## DIRECTIONS
Please output the data below exactly as given, starting at its first line and stopping after the line that contains "[UDPNCHeader] is two".

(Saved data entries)
---
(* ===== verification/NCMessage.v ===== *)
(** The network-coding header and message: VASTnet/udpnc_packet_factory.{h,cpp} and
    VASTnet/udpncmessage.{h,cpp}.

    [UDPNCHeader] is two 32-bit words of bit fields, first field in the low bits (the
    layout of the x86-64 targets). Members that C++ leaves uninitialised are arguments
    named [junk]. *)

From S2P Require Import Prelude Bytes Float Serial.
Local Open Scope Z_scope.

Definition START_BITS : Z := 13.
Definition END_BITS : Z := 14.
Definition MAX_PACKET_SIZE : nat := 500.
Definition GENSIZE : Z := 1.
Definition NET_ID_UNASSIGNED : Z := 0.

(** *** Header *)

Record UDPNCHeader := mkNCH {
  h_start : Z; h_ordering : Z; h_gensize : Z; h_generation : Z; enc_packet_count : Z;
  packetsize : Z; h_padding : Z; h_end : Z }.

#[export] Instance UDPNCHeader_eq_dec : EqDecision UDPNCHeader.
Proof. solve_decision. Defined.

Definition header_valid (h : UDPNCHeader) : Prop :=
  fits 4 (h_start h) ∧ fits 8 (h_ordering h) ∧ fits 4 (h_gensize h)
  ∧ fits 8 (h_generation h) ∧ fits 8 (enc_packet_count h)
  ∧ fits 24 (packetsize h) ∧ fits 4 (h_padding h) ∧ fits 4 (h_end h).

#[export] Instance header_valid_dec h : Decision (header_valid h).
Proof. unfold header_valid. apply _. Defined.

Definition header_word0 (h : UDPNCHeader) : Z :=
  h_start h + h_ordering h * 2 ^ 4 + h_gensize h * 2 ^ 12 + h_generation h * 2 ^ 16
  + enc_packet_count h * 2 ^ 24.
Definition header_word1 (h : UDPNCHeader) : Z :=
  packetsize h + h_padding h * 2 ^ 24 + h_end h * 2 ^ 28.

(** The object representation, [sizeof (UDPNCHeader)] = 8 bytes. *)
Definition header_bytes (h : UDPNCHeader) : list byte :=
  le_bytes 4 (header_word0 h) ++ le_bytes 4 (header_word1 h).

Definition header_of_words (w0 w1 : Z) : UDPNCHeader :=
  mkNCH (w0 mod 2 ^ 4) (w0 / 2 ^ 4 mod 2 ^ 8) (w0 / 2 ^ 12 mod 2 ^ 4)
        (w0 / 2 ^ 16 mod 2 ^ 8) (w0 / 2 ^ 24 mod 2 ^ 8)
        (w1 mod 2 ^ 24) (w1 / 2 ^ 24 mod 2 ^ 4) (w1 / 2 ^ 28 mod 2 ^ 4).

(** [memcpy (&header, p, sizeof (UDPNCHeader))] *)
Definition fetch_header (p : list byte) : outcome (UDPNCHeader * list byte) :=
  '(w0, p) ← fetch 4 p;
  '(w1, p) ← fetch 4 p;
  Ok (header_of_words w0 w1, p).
---
## EXERCISE OUTPUT
(* ===== verification/NCMessage.v ===== *)
(** The network-coding header and message: VASTnet/udpnc_packet_factory.{h,cpp} and
    VASTnet/udpncmessage.{h,cpp}.

    [UDPNCHeader] is two 32-bit words of bit fields, first field in the low bits (the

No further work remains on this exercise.